| adriane23 said: I didn't misunderstand anything. It sounds like you took Ken Watanabe's character too literally when he described how nature balances itself out. That balance he was speaking about is the predator/prey relationship. Godzilla did not represent nature itself, he represented half of the relationship. In theory, that isn't impossible with an animal that size, actually. Blue whales can communicate up to 1000 miles disregarding noise pollution. Even if you take into consideration the speed at which sound travels through water as opposed to air, the MUTOs could've been communicating wih sound over that large of a distance seeing as how the smaller MUTO was 2-3 times larger than a blue whale. An EMP powerful enough to travel that far would disrupt eletronics everytime they tried to communicate.
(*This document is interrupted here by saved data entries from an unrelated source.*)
(** * logerr: the process-wide logging facade (package log, file log/log.go)

    A shallow embedding of the facade's global state (the installed
    logr.Logger, the read/write lock, the package defaults) and of its
    package-level functions, together with the parts of packages kverrors,
    logr and of the LogSink type that the facade calls into. *)

From Stdlib Require Import ZArith Lia.
From stdpp Require Import base strings list relations.

Open Scope Z_scope.

(** ** Values crossing the facade *)

(** Go's [interface{}] values as they appear in key/value lists. *)
Inductive any :=
| AStr (s : string)
| AInt (n : Z)
| ABool (b : bool)
| ANil.

(** [io.Writer] values: [os.Stdout], [os.Stderr] and any other destination. *)
Inductive Writer :=
| Stdout
| Stderr
| Buffer (id : nat).

(** Encoders: the package's [JSONEncoder{}] and any substituted one. *)
Inductive Encoder :=
| JSONEncoder
| OtherEncoder (id : nat).

(** Pointers to heap objects: the index of the object in the heap. A
    pointer that indexes no object stands for a nil pointer. *)
Abbreviation loc := nat.

(** The static Go types that [fmt.Sprintf("%T", _)] is applied to in log.go. *)
Inductive GoType :=
| TLogrLogger
| TLogSinkPtr.

(** [fmt.Sprintf("%T", x)] for [x] of the given type. *)
Definition Sprintf_T (t : GoType) : string :=
  match t with
  | TLogrLogger => "logr.Logger"
  | TLogSinkPtr => "*log.LogSink"
  end.

(** ** Package kverrors *)

Module kverrors.

(** Modelled from the spec: package kverrors is not among the sources.
    A structured error holds a message, an ordered list of key/value
    pairs and an optional wrapped cause; [Opaque] stands for any other
    error value and [Malformed] for the construction error of a field
    list that does not split into pairs. *)
#[warnings="-register-all"]
Inductive error :=
| KVError (msg : string) (kv : list (string * any)) (cause : option error)
| Opaque (msg : string)
| Malformed (fields : list any).

(** Modelled from the spec: the human-readable message of an error. *)
Definition message (e : error) : string :=
  match e with
  | KVError m _ _ => m
  | Opaque m => m
  | Malformed _ => "malformed key/value pairs"
  end.

(** Modelled from the spec: a flat field list is read as (key, value)
    pairs with string keys; an odd count is a construction error. *)
Fixpoint pairs (fields : list any) : option (list (string * any)) :=
  match fields with
  | [] => Some []
  | AStr k :: v :: rest =>
      match pairs rest with
      | Some kv => Some ((k, v) :: kv)
      | None => None
      end
  | _ => None
  end.

(** Modelled from the spec: [New(message)] is the base case, no fields,
    no cause. *)
Definition New (msg : string) : error := KVError msg [] None.

(** Modelled from the spec: [Add(err, fields...)] wraps [err] as cause and
    attaches the fields; the top-level message stays that of [err]. *)
Definition Add (err : error) (fields : list any) : error :=
  match pairs fields with
  | Some kv => KVError (message err) kv (Some err)
  | None => Malformed fields
  end.

(** Modelled from the spec: [Unwrap] returns the immediate cause. *)
Definition Unwrap (e : error) : option error :=
  match e with
  | KVError _ _ c => c
  | _ => None
  end.

End kverrors.

Abbreviation error := kverrors.error.

(** ** The LogSink type *)

(** Modelled from the spec: type LogSink (log/sink.go) is not among the
    sources. A sink holds its component name, verbosity threshold, output
    destination, base field list and encoder. *)
Record LogSink := mkLogSink {
  name : string;
  verbosity : Z;
  output : Writer;
  fields : list any;
  encoder : Encoder;
}.

Definition set_name (n : string) (s : LogSink) : LogSink :=
  mkLogSink n (verbosity s) (output s) (fields s) (encoder s).
Definition set_verbosity (v : Z) (s : LogSink) : LogSink :=
  mkLogSink (name s) v (output s) (fields s) (encoder s).
Definition set_output (w : Writer) (s : LogSink) : LogSink :=
  mkLogSink (name s) (verbosity s) w (fields s) (encoder s).
Definition set_fields (f : list any) (s : LogSink) : LogSink :=
  mkLogSink (name s) (verbosity s) (output s) f (encoder s).
Definition set_encoder (e : Encoder) (s : LogSink) : LogSink :=
  mkLogSink (name s) (verbosity s) (output s) (fields s) e.

(** Modelled from the spec: [Enabled(level)] returns level <= current
    verbosity threshold. *)
Definition Enabled (s : LogSink) (lvl : Z) : bool := lvl <=? verbosity s.

(** Modelled from the spec: [WithName(segment)] gives name = current name +
    separator + segment; an empty current name yields just the segment. *)
Definition join_name (cur seg : string) : string :=
  if decide (cur = "") then seg else (cur +:+ "." +:+ seg).
(** Setting what is there already changes nothing. *)
Lemma set_known (p : list string) (v j : json) :
  p <> [] -> at_path p j = Some v -> set_path p v j = Some j.
Proof.
  revert j. induction p as [| k p IH]; intros j Hne; [contradiction |].
  cbn [at_path set_path].
  destruct j as [| | | | | | items]; try discriminate.
  destruct (lookup k items) as [child |] eqn:Hk; [| discriminate].
  intros Hat. unfold child_or_empty. rewrite Hk. destruct p as [| k2 p].
  - cbn [at_path] in Hat. injection Hat as ->. cbn [set_path].
    rewrite (put_known _ _ _ Hk). reflexivity.
  - rewrite (IH child); [| discriminate | exact Hat].
    rewrite (put_known _ _ _ Hk). reflexivity.
Qed.

(** ** The changes of the options, path by path *)

Lemma setdefault_eq (t : json) (k : string) :
  setdefault t k =
  match t with
  | JDict items =>
      Done (child_or_empty k items,
            JDict (match lookup k items with
                   | Some _ => items
                   | None => put k (JDict []) items
                   end))
  | _ => Failed Attribute_error
  end.
Proof.
  destruct t as [| | | | | | items]; try reflexivity.
  unfold setdefault, child_or_empty.
  destruct (lookup k items); reflexivity.
Qed.

Lemma graft_after (items : list (string * json)) (k : string) (c : json) :
  graft (JDict (match lookup k items with
                | Some _ => items
                | None => put k (JDict []) items
                end)) k c
  = JDict (put k c items).
Proof.
  cbn [graft]. destruct (lookup k items); [reflexivity |].
  rewrite put_put. reflexivity.
Qed.

(** Lines 253-262 are a change of the lidar object at the end of its
    path. *)
Lemma chain_eq (vk : string) (edit1 edit2 : json -> result json)
    (data1 : json) :
  to_option
    (a <- setdefault data1 "Vehicles" ;;
     let '(vehicles, data2) := a in
     b <- setdefault vehicles vk ;;
     let '(car, vehicles1) := b in
     c <- setdefault car "Sensors" ;;
     let '(sensors, car1) := c in
     d <- setdefault sensors "Lidar360" ;;
     let '(lidar, sensors1) := d in
     lidar1 <- edit1 lidar ;;
     lidar2 <- edit2 lidar1 ;;
     Done (graft data2 "Vehicles"
             (graft vehicles1 vk
                (graft car1 "Sensors" (graft sensors1 "Lidar360" lidar2))),
           true))
  = match descend ["Vehicles"%string; vk; "Sensors"%string; "Lidar360"%string]
            (fun l => match to_option (edit1 l) with
                      | Some l1 => to_option (edit2 l1)
                      | None => None
                      end) data1 with
    | Some d => Some (d, true)
    | None => None
    end.
Proof.
  rewrite setdefault_eq.
  destruct data1 as [| | | | | | items1]; try reflexivity.
  cbn [rbind descend]. rewrite setdefault_eq.
  destruct (child_or_empty "Vehicles" items1) as [| | | | | | items2];
    try reflexivity.
  cbn [rbind descend]. rewrite setdefault_eq.
  destruct (child_or_empty vk items2) as [| | | | | | items3];
    try reflexivity.
  cbn [rbind descend]. rewrite setdefault_eq.
  destruct (child_or_empty "Sensors" items3) as [| | | | | | items4];
    try reflexivity.
  cbn [rbind descend].
  destruct (edit1 (child_or_empty "Lidar360" items4)) as [l1 | e];
    [| reflexivity].
  cbn [rbind to_option].
  destruct (edit2 l1) as [l2 | e]; [| reflexivity].
  cbn [rbind to_option]. rewrite !graft_after. reflexivity.
Qed.

Lemma setitem_put_at (l : json) (k : string) (v : json) :
  to_option (setitem l k v) = put_at k v l.
Proof. destruct l; reflexivity. Qed.

Lemma set_path_descend (keys : list string) (k : string) (v j : json) :
  set_path (keys ++ [k]) v j = descend keys (put_at k v) j.
Proof.
  revert j. induction keys as [| k1 keys IH]; intros j.
  - destruct j; reflexivity.
  - cbn [app set_path descend]. destruct j as [| | | | | | items];
      try reflexivity.
    rewrite IH. reflexivity.
Qed.

Lemma descend_ext (keys : list string) (f g : json -> option json)
    (j : json) :
  (forall l, f l = g l) -> descend keys f j = descend keys g j.
Proof.
  intros Hfg. revert j. induction keys as [| k keys IH]; intros j.
  - apply Hfg.
  - cbn [descend]. destruct j; try reflexivity. rewrite IH. reflexivity.
Qed.

(** Two changes at the end of the same path, one after the other. *)
Lemma descend_then (keys : list string) (f g : json -> option json)
    (j : json) :
  match descend keys f j with
  | Some j1 => descend keys g j1
  | None => None
  end
  = descend keys (fun l => match f l with
                           | Some l1 => g l1
                           | None => None
                           end) j.
Proof.
  revert j. induction keys as [| k keys IH]; intros j.
  - reflexivity.
  - cbn [descend]. destruct j as [| | | | | | items]; try reflexivity.
    rewrite <- IH.
    destruct (descend keys f (child_or_empty k items)) as [c1 |];
      [| reflexivity].
    cbn [descend]. unfold child_or_empty at 1. rewrite lookup_put_same.
    destruct (descend keys g c1) as [c2 |]; [| reflexivity].
    rewrite put_put. reflexivity.
Qed.

Lemma lidar_path_eq (o : options) (key : string) :
  lidar_path o key = keys_to_lidar o ++ [key].
Proof. reflexivity. Qed.

(** The lidar part of the changes. *)
Lemma lidar_part (o : options) (data1 : json) (changed1 : bool) :
  to_option
    (match enable_lidar o, lidar_rate o with
     | None, None => Done (data1, changed1)
     | _, _ =>
         a <- setdefault data1 "Vehicles" ;;
         let '(vehicles, data2) := a in
         b <- setdefault vehicles (vkey o) ;;
         let '(car, vehicles1) := b in
         c <- setdefault car "Sensors" ;;
         let '(sensors, car1) := c in
         d <- setdefault sensors "Lidar360" ;;
         let '(lidar, sensors1) := d in
         lidar1 <- (match enable_lidar o with
                    | Some on => setitem lidar "Enabled" (JBool on)
                    | None => Done lidar
                    end) ;;
         lidar2 <- (match lidar_rate o with
                    | Some pps => setitem lidar1 "PointsPerSecond" (JInt pps)
                    | None => Done lidar1
                    end) ;;
         Done (graft data2 "Vehicles"
                 (graft vehicles1 (vkey o)
                    (graft car1 "Sensors"
                       (graft sensors1 "Lidar360" lidar2))),
               true)
     end)
  = match (match enable_lidar o with
           | Some on => set_path (lidar_path o "Enabled") (JBool on) data1
           | None => Some data1
           end) with
    | None => None
    | Some d2 =>
        match (match lidar_rate o with
               | Some pps =>
                   set_path (lidar_path o "PointsPerSecond") (JInt pps) d2
               | None => Some d2
               end) with
        | None => None
        | Some d3 =>
            Some (d3,
                  changed1
                  || match enable_lidar o with
                     | Some _ => true
                     | None => false
                     end
                  || match lidar_rate o with
                     | Some _ => true
                     | None => false
                     end)
        end
    end.
Proof.
  rewrite !lidar_path_eq.
  destruct (enable_lidar o) as [on |]; destruct (lidar_rate o) as [pps |].
  - etransitivity;
      [apply (chain_eq (vkey o)
                (fun l => setitem l "Enabled" (JBool on))
                (fun l => setitem l "PointsPerSecond" (JInt pps))) |].
    rewrite !set_path_descend.
    pose proof (descend_then (keys_to_lidar o) (put_at "Enabled" (JBool on))
                  (put_at "PointsPerSecond" (JInt pps)) data1) as Hthen.
    rewrite (descend_ext (keys_to_lidar o) _
               (fun l => match put_at "Enabled" (JBool on) l with
                         | Some l1 => put_at "PointsPerSecond" (JInt pps) l1
                         | None => None
                         end)).
    + fold (keys_to_lidar o). rewrite <- Hthen.
      destruct (descend (keys_to_lidar o) (put_at "Enabled" (JBool on)) data1)
        as [d2 |]; [| reflexivity].
      rewrite set_path_descend.
      destruct (descend (keys_to_lidar o) _ d2); [| reflexivity].
      rewrite orb_true_r. reflexivity.
    + intros l. rewrite setitem_put_at.
      destruct (put_at "Enabled" (JBool on) l); [| reflexivity].
      apply setitem_put_at.
  - etransitivity;
      [apply (chain_eq (vkey o)
                (fun l => setitem l "Enabled" (JBool on))
                (fun l => Done l)) |].
    rewrite set_path_descend.
    rewrite (descend_ext _ _ (put_at "Enabled" (JBool on))).
    + fold (keys_to_lidar o).
      destruct (descend (keys_to_lidar o) _ data1); [| reflexivity].
      rewrite orb_true_r. reflexivity.
    + intros l. rewrite setitem_put_at.
      destruct (put_at "Enabled" (JBool on) l); reflexivity.
  - etransitivity;
      [apply (chain_eq (vkey o)
                (fun l => Done l)
                (fun l => setitem l "PointsPerSecond" (JInt pps))) |].
    rewrite set_path_descend.
    rewrite (descend_ext _ _ (put_at "PointsPerSecond" (JInt pps))).
    + fold (keys_to_lidar o).
      destruct (descend (keys_to_lidar o) _ data1); [| reflexivity].
      rewrite orb_true_r. reflexivity.
    + intros l. apply setitem_put_at.
  - cbn [to_option]. rewrite !orb_false_r. reflexivity.
Qed.

(** The changes [apply_options] makes are the ones the options ask for,
    path by path, and it fails when there is no such tree. *)
Lemma apply_options_intended (o : options) (data : json) :
  to_option (apply_options o data) = intended o data.
Proof.
  unfold apply_options, intended, asks.
  destruct (sim_mode o) as [[| ch s] |].
  - cbn [rbind]. apply lidar_part.
  - destruct data as [| | | | | | items]; try reflexivity.
    cbn [setitem rbind]. rewrite lidar_part. reflexivity.
  - cbn [rbind]. apply lidar_part.
Qed.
A low energy EMP wouldn't make it that far, and an EMP strong enough to travel that far is essentially a nuclear explosion each time. |
It's not just about Ken Watanabe's line. Since his birth in the 1954 film, Godzilla has represented nature biting back, whether it be punishing man for our nuclear sins, or in this case neutralizing a monster we awoke. It is well established in canon across 60 years and dozens of films. It's not just a throwaway line, it's a reference to a core element of the character that has been well established in series lore.
And this being a giant monster movie, perfect realism is out the window from the start. But the pulses the male emits before birth are concluded by the characters to be communication with the female; they only become a weapon after the male notices that what was presumably a cry for help conveniently disables his tormentors.